(** X9.  Marking as deleted keeps deletions closed: when no projectversion
    that is not deleted depended on a deleted one before a mark-delete that
    is answered 200, none does afterwards. *)
Theorem mark_delete_projectversion_keeps_deleted_closed
  (app app1 : App) (pvid : Z) (text : string) :
  deleted_closed (db app) ->
  mark_delete_projectversion app (Some pvid) = (Ok (Response 200 text), app1) ->
  deleted_closed (db app1).
Proof.
  intros Hclosed Hdel. apply mark_delete_projectversion_200 in Hdel.
  destruct Hdel as (pv & bm & bn & pn & Hpv & Hblocking & _ & _ & _ & _ & ->). cbn [db].
  intros x pv' d' Hx Hdeleted Hd'.
  rewrite dependents_update_pv in Hd' by reflexivity.
  apply in_map_iff in Hd'. destruct Hd' as (d & <- & Hd).
  assert (Hd_deleted : pv_is_deleted d = true).
  { rewrite find_pv_update_pv in Hx by reflexivity.
    destruct (find_pv (db app) x) as [pv0|] eqn:Hx0; [|discriminate].
    simpl in Hx. injection Hx as <-. pose proof (find_pv_id _ _ _ Hx0) as Hid.
    rewrite Hid in Hdeleted. destruct (Z.eqb_spec x pvid) as [->|Hne].
    - apply (filter_nil_all _ _ Hblocking) in Hd. now apply negb_false_iff in Hd.
    - eapply Hclosed; eauto. }
  destruct (pv_id d =? pvid); [reflexivity | assumption].
Qed.

Lemma deleted_closed_check st :
  forallb (fun pv => negb (pv_is_deleted pv)
                     || forallb pv_is_deleted (dependents st (pv_id pv)))
          (projectversions st) = true ->
  deleted_closed st.
Proof.
  intros H x pv d Hx Hdel Hd. rewrite forallb_forall in H.
  assert (Hin : In pv (projectversions st)).
  { unfold find_pv in Hx. now apply find_some in Hx. }
  apply H in Hin. rewrite Hdel, (find_pv_id _ _ _ Hx) in Hin. simpl in Hin.
  rewrite forallb_forall in Hin. now apply Hin.
Qed.

Lemma mark_delete_projectversion_keeps_deleted_closed_witness :
  deleted_closed (update_pv mirrored 3 set_deleted).
Proof.
  apply (mark_delete_projectversion_keeps_deleted_closed (mkApp mirrored [])
           (mkApp (update_pv mirrored 3 set_deleted)
                  [drop_publish "stretch" "9.6" "P" "1.1" "stable";
                   drop_publish "stretch" "9.6" "P" "1.1" "unstable"])
           3 "Deleted Project Version");
    [|reflexivity].
  apply deleted_closed_check. reflexivity.
Defined.

(** X10.  The handler does not look at [is_deleted] of the projectversion
    itself: a mark-delete that was answered 200 is answered 200 again, leaves
    the store as the first one made it, and puts the same two [drop_publish]
    tasks on the queue once more. *)
Theorem mark_delete_projectversion_again
  (app app1 : App) (pvid : Z) (text : string) :
  mark_delete_projectversion app (Some pvid) = (Ok (Response 200 text), app1) ->
  exists t1 t2,
    aptly_queue app1 = aptly_queue app ++ [t1; t2] /\
    mark_delete_projectversion app1 (Some pvid)
    = (Ok (Response 200 text), mkApp (db app1) (aptly_queue app1 ++ [t1; t2])).
Proof.
  intros Hdel. apply mark_delete_projectversion_200 in Hdel.
  destruct Hdel as (pv & bm & bn & pn & Hpv & Hblocking & Hbm & Hbn & Hpn & -> & ->).
  eexists. eexists. split; [reflexivity|].
  cbn [db aptly_queue]. unfold mark_delete_projectversion. cbn [db aptly_queue].
  rewrite (find_pv_update_pv_same _ _ _ pv) by auto.
  rewrite (blocking_names_Ok _ _ []).
  2: { rewrite dependents_update_pv by reflexivity.
       replace (filter _ (map _ _)) with (@nil ProjectVersion); [reflexivity|].
       symmetry. induction (dependents (db app) pvid) as [|d ds IH]; [reflexivity|].
       simpl in Hblocking. destruct (pv_is_deleted d) eqn:Hd; [|discriminate].
       simpl in *. replace (pv_is_deleted (if pv_id d =? pvid then set_deleted d else d))
         with true by (destruct (pv_id d =? pvid); [reflexivity | now rewrite Hd]).
       simpl. now apply IH. }
  assert (Hbm1 : exists bm1, basemirror_of (update_pv (db app) pvid set_deleted)
                               (set_deleted pv) = inr bm1 /\
                             pv_name bm1 = pv_name bm /\ pv_project bm1 = pv_project bm).
  { unfold basemirror_of in *. cbn [pv_basemirror set_deleted].
    destruct (pv_basemirror pv) as [b|]; [|discriminate].
    rewrite find_pv_update_pv by reflexivity.
    destruct (find_pv (db app) b) as [bm0|]; [|discriminate]. injection Hbm as ->.
    simpl. eexists. split; [reflexivity|]. now destruct (pv_id bm =? pvid). }
  destruct Hbm1 as (bm1 & -> & Hname & Hproj).
  unfold project_name in *. rewrite !find_project_update_pv, Hproj.
  cbn [pv_project set_deleted pv_name]. rewrite Hname.
  destruct (find_project (db app) (pv_project bm)); [|discriminate]. injection Hbn as ->.
  destruct (find_project (db app) (pv_project pv)); [|discriminate]. injection Hpn as ->.
  f_equal. f_equal. rewrite update_pv_twice by reflexivity.
  unfold update_pv. apply f_equal. apply map_ext. intros r. now destruct (pv_id r =? pvid).
Qed.
Lemma scan_digits_all_digits d acc n :
  PyText.string_forall PyText.is_decimal d = true ->
  0 <= acc ->
  exists v, PyText.scan_digits d false acc n = Some (v, (n + String.length d)%nat, "")
            /\ 0 <= v.
Proof.
  revert acc n. induction d as [| c d IH]; simpl; intros acc n Hall Hacc.
  - exists acc. rewrite Nat.add_0_r. auto.
  - apply andb_true_iff in Hall as [Hc Hd]. rewrite Hc.
    assert (0 <= PyText.code c - 48) as Hdig.
    { unfold PyText.is_decimal, PyText.between in Hc. lia. }
    destruct (IH (10 * acc + (PyText.code c - 48)) (S n) Hd ltac:(lia)) as (v & Hv & Hpos).
    exists v. rewrite Hv. split; [| assumption].
    replace (n + S (String.length d))%nat with (S n + String.length d)%nat by lia.
    reflexivity.
Qed.

(** [int()] on a non-empty text of digits: a natural number, unless the
    digits are more than the limit. *)
Lemma int_of_digits d :
  d <> "" -> PyText.string_forall PyText.is_decimal d = true ->
  ((String.length d <= PyText.max_str_digits)%nat ->
   exists n, 0 <= n /\ PyText.py_int (PStr d) = Ok n)
  /\ ((PyText.max_str_digits < String.length d)%nat ->
      exists e, PyText.py_int (PStr d) = Raise e).
Proof.
  intros Hne Hall. destruct d as [| c d]; [contradiction |].
  simpl in Hall. apply andb_true_iff in Hall as [Hc Hd].
  cbn [PyText.py_int]. rewrite (int_of_str_digit_head c d Hc).
  assert (0 <= PyText.code c - 48) as Hdig.
  { unfold PyText.is_decimal, PyText.between in Hc. lia. }
  destruct (scan_digits_all_digits d (PyText.code c - 48) 1 Hd Hdig) as (v & -> & Hv).
  cbn [PyText.skip_int_space String.length]. split; intros Hlen.
  - exists v. split; [assumption |].
    destruct (Nat.ltb_spec PyText.max_str_digits (1 + String.length d)); [lia | reflexivity].
  - destruct (Nat.ltb_spec PyText.max_str_digits (1 + String.length d)); [eauto | lia].
Qed.

(** X4. The id the route [/users/([0-9]+)] hands to GetById is a non-empty
    text of the digits 0 to 9 taken from the path after [/users/]. [int()]
    reads it as a natural number, so [_validate_user_id] never sees a
    negative id from a routed request; it refuses the text only when it has
    more digits than [int()] converts. *)
Theorem routed_user_id path user_id :
  match_user_detail path = Some user_id ->
  user_id <> ""
  /\ PyText.string_forall PyText.is_decimal user_id = true
  /\ (exists rest, path = String.append "/users/" (String.append user_id rest)
                   /\ at_end rest = true)
  /\ ((String.length user_id <= PyText.max_str_digits)%nat ->
      exists n, 0 <= n /\ PyText.py_int (PStr user_id) = Ok n)
  /\ ((PyText.max_str_digits < String.length user_id)%nat ->
      exists e, PyText.py_int (PStr user_id) = Raise e).
Proof.
  unfold match_user_detail.
  destruct (strip_prefix "/users/" path) as [rest |] eqn:Hpre; [| discriminate].
  destruct (span_digits rest) as [d rest'] eqn:Hspan.
  destruct d as [| c d]; [discriminate |].
  destruct (at_end rest') eqn:Hend; [| discriminate].
  intros [= <-].
  destruct (span_digits_spec _ _ _ Hspan) as [Hrest Hall].
  assert (String c d <> "") as Hne by discriminate.
  destruct (int_of_digits _ Hne Hall) as [Hok Hbad].
  repeat split; try assumption.
  exists rest'. split; [| assumption].
  rewrite <- Hrest. clear - Hpre.
  assert (forall p s r, strip_prefix p s = Some r -> s = String.append p r) as Hsp.
  { induction p as [| a p IH]; simpl; intros s r.
    - intros [= ->]. reflexivity.
    - destruct s as [| b s]; [discriminate |].
      destruct (Ascii.eqb_spec a b) as [-> | _]; [| discriminate].
      intros H. rewrite (IH _ _ H). reflexivity. }
  exact (Hsp _ _ _ Hpre).
Qed.
(** * H5P library management: a shallow embedding

    The development follows the TypeScript sources, class by class:
    - [LibraryName]           class LibraryName (src/LibraryName.ts)
    - [LibraryManager]        class LibraryManager (the second source of
                              src/helpers/StreamHelpers.ts)
    - [CachedLibraryStorage]  src/implementation/cache/CachedLibraryStorage.ts
    - [PackageManager]        src/PackageManager.ts
    - [DirectoryTemporaryFileStorage]
                              src/implementation/fs/DirectoryTemporaryFileStorage.ts
    - [RemoveRedundantFontUrls]
                              src/helpers/postCssRemoveRedundantFontUrls.ts

    An asynchronous method is a state-passing function that returns an
    [outcome] (the resolved value or the error thrown) together with the new
    state; every awaited call is one step.  Strings are sequences of code units
    below 256.  A version number is a JavaScript number that holds an integer
    (a double) or an infinity; patch numbers, ids and sizes are integers that
    are only compared. *)

From Stdlib Require Import ZArith NArith Lia Ascii String.
From stdpp Require Import base option list strings gmap.

Local Open Scope Z_scope.

(** ** JavaScript values, strings and exceptions *)

Module Js.

(** The classes of errors the sources throw or let through. *)
Inductive ErrorClass :=
| PlainError        (* new Error(...) *)
| H5pError          (* helpers/H5pError *)
| ValidationError   (* helpers/ValidationError *)
| StructuralError   (* fatal archive errors (spec, section 7) *)
| SyntaxError       (* JSON.parse *)
| TypeError         (* property access on undefined *)
| StorageError.     (* whatever a storage backend rejects with *)

Record Exception := mkException { ex_class : ErrorClass; ex_message : string }.

Inductive outcome (A : Type) :=
| Ok (a : A)
| Throw (e : Exception).
Arguments Ok {A} a.
Arguments Throw {A} e.

(** [\s] of a regular expression, and the white space [parseInt] skips. *)
Definition is_space (c : ascii) : bool :=
  match N_of_ascii c with
  | 9 | 10 | 11 | 12 | 13 | 32 | 160 => true
  | _ => false
  end%N.

(** [\d] of a regular expression. *)
Definition is_digit (c : ascii) : bool :=
  ((48 <=? N_of_ascii c) && (N_of_ascii c <=? 57))%N.

Definition digit_value (c : ascii) : N := (N_of_ascii c - 48)%N.
Definition digit_char (d : N) : ascii := ascii_of_N (48 + d).

(** The value of the longest prefix of decimal digits, continuing [acc]. *)
Fixpoint digits_value (acc : N) (s : string) : N :=
  match s with
  | String c s' =>
      if is_digit c then digits_value (10 * acc + digit_value c) s' else acc
  | EmptyString => acc
  end.

Fixpoint skip_space (s : string) : string :=
  match s with
  | String c s' => if is_space c then skip_space s' else s
  | EmptyString => s
  end.

(** *** Numbers

    The numbers the sources print and parse are doubles that hold an integer,
    and the infinities [parseInt] returns for a very long run of digits.
    [Finite z] is the double whose value is the integer [z]; an integer that is
    no double (it needs more than 53 significant bits) is not a value of a
    program, and [parseInt] returns none.  Zero has no sign here. *)
Inductive number :=
| Finite (z : Z)
| Infinity
| NegInfinity.

Coercion Finite : Z >-> number.

(** [Number.MAX_SAFE_INTEGER], 2^53 - 1. *)
Definition MAX_SAFE_INTEGER : Z := 9007199254740991.

(** [Number.isSafeInteger(x)] *)
Definition isSafeInteger (x : number) : bool :=
  match x with
  | Finite z => (- MAX_SAFE_INTEGER <=? z) && (z <=? MAX_SAFE_INTEGER)
  | Infinity | NegInfinity => false
  end.

(** [a === b] on numbers. *)
Definition strictEquals (a b : number) : bool :=
  match a, b with
  | Finite x, Finite y => x =? y
  | Infinity, Infinity => true
  | NegInfinity, NegInfinity => true
  | _, _ => false
  end.

(** The double nearest to the integer [n]: [n] itself when 53 bits hold it,
    else its first 53 bits rounded, a tie going to the even neighbour; [None]
    when the result is beyond the largest double (2^1024 and more). *)
Definition roundToDouble (n : N) : option N :=
  let bits := N.size n in
  if (bits <=? 53)%N then Some n
  else
    let e := (bits - 53)%N in
    let q := N.shiftr n e in
    let r := N.land n (N.ones e) in
    let half := N.shiftl 1 (e - 1) in
    let q' := if (half <? r)%N || ((r =? half)%N && N.odd q) then (q + 1)%N else q in
    let m := N.shiftl q' e in
    if (N.size m <=? 1024)%N then Some m else None.

(** The number value of the integer [z]. *)
Definition toNumber (z : Z) : number :=
  match roundToDouble (Z.abs_N z) with
  | Some m => Finite (if z <? 0 then - Z.of_N m else Z.of_N m)
  | None => if z <? 0 then NegInfinity else Infinity
  end.

(** [Number.parseInt(s, 10)]; [None] is NaN.  The digits are read as far as
    they go and their value is rounded to a double. *)
Definition parseInt (s : string) : option number :=
  let s1 := skip_space s in
  let '(neg, s2) :=
    match s1 with
    | String "-" r => (true, r)
    | String "+" r => (false, r)
    | _ => (false, s1)
    end in
  match s2 with
  | String c _ =>
      if is_digit c
      then let n := Z.of_N (digits_value 0 s2) in
           Some (toNumber (if neg then - n else n))
      else None
  | EmptyString => None
  end.

(** Decimal digits of [n], most significant first, in front of [acc]. *)
Fixpoint N_to_string_aux (fuel : nat) (n : N) (acc : string) : string :=
  let acc' := String (digit_char (n mod 10)) acc in
  match fuel with
  | O => acc'
  | S f => if (n <? 10)%N then acc' else N_to_string_aux f (n / 10) acc'
  end.

Definition N_to_string (n : N) : string :=
  N_to_string_aux (N.to_nat (N.log2 n)) n "".

(** [v] is a decimal that stands for the double [x]: it rounds to it. *)
Definition rounds_to (x v : N) : bool :=
  match roundToDouble v with
  | Some m => (m =? x)%N
  | None => false
  end.

(** Of the two multiples of [unit] around [x], the one that stands for [x];
    when both do, the nearer one, and the even one when they are as near. *)
Definition nearest (x unit : N) : option N :=
  let lo := (x / unit * unit)%N in
  let hi := (lo + unit)%N in
  match rounds_to x lo, rounds_to x hi with
  | true, true =>
      Some (if (x - lo <? hi - x)%N then lo
            else if (hi - x <? x - lo)%N then hi
            else if N.even (lo / unit) then lo else hi)
  | true, false => Some lo
  | false, true => Some hi
  | false, false => None
  end.

(** The decimal with the fewest significant digits that stands for [x]
    (Number::toString, step 5): one digit is tried first, then one more at a
    time, [unit] being the weight of the last digit tried. *)
Fixpoint shortest (fuel : nat) (x unit : N) : N :=
  match nearest x unit with
  | Some v => v
  | None =>
      match fuel with
      | O => x
      | S f => shortest f x (unit / 10)
      end
  end.

Fixpoint strip_zeros (s : string) : string :=
  match s with
  | EmptyString => EmptyString
  | String c s' =>
      match strip_zeros s' with
      | EmptyString => if Ascii.eqb c "0" then EmptyString else String c EmptyString
      | rest => String c rest
      end
  end.

(** The exponential notation of [v], like [1.5e+21]. *)
Definition exponential (v : N) : string :=
  let digits := N_to_string v in
  let e := N_to_string (N.of_nat (String.length digits - 1)%nat) in
  match strip_zeros digits with
  | String c EmptyString => String c ("e+" +:+ e)
  | String c rest => String c ("." +:+ rest +:+ "e+" +:+ e)
  | EmptyString => digits
  end.

(** Number::toString of a double that holds the integer [x]: its shortest
    decimal, written out in full below 10^21 and with an exponent from there
    on. *)
Definition N_to_js_string (x : N) : string :=
  let places := String.length (N_to_string x) in
  let v := shortest (places - 1)%nat x (10 ^ N.of_nat (places - 1)%nat)%N in
  if (v <? 10 ^ 21)%N then N_to_string v else exponential v.

(** [String(x)] / template interpolation of a number. *)
Definition number_to_string (x : number) : string :=
  match x with
  | Finite z =>
      if z <? 0 then String "-" (N_to_js_string (Z.abs_N z))
      else N_to_js_string (Z.to_N z)
  | Infinity => "Infinity"
  | NegInfinity => "-Infinity"
  end.

(** [s.startsWith(p)] *)
Fixpoint startsWith (p s : string) : bool :=
  match p, s with
  | EmptyString, _ => true
  | String a p', String b s' => if Ascii.eqb a b then startsWith p' s' else false
  | String _ _, EmptyString => false
  end.

(** [s] without its prefix [p], when it starts with [p]. *)
Fixpoint stripPrefix (p s : string) : option string :=
  match p, s with
  | EmptyString, _ => Some s
  | String a p', String b s' => if Ascii.eqb a b then stripPrefix p' s' else None
  | String _ _, EmptyString => None
  end.

(** [s.includes(p)] *)
Fixpoint includes (p s : string) : bool :=
  startsWith p s ||
  match s with
  | EmptyString => false
  | String _ s' => includes p s'
  end.

(** [parts.join(sep)] *)
Fixpoint join (sep : string) (parts : list string) : string :=
  match parts with
  | [] => ""
  | [x] => x
  | x :: rest => x +:+ sep +:+ join sep rest
  end.

(** [s.split(c)] for a one-character separator. *)
Fixpoint split_on (c : ascii) (s : string) : list string :=
  match s with
  | EmptyString => [""]
  | String a s' =>
      if Ascii.eqb a c then "" :: split_on c s'
      else match split_on c s' with
           | seg :: segs => String a seg :: segs
           | [] => [String a ""]
           end
  end.

(** The last character of [s], or [d] when [s] is empty. *)
Fixpoint last_char (d : ascii) (s : string) : ascii :=
  match s with
  | EmptyString => d
  | String c s' => last_char c s'
  end.

(** [s.split('').every(p)] *)
Fixpoint every (p : ascii -> bool) (s : string) : bool :=
  match s with
  | EmptyString => true
  | String c s' => p c && every p s'
  end.

(** The line feed of the error messages. *)
Definition nl : string := String (ascii_of_nat 10) "".

(** *** Asynchronous code over a store [S]

    An awaited call is a step of the state; a rejected promise is [Throw]. *)
Definition M (S A : Type) : Type := S -> outcome A * S.

Definition ret {S A : Type} (a : A) : M S A := fun s => (Ok a, s).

————————

### Task requirements:
For every line in the data above that holds "Hrest", return the line itself.

### Answer to this exercise:
  destruct (span_digits_spec _ _ _ Hspan) as [Hrest Hall].
  rewrite <- Hrest. clear - Hpre.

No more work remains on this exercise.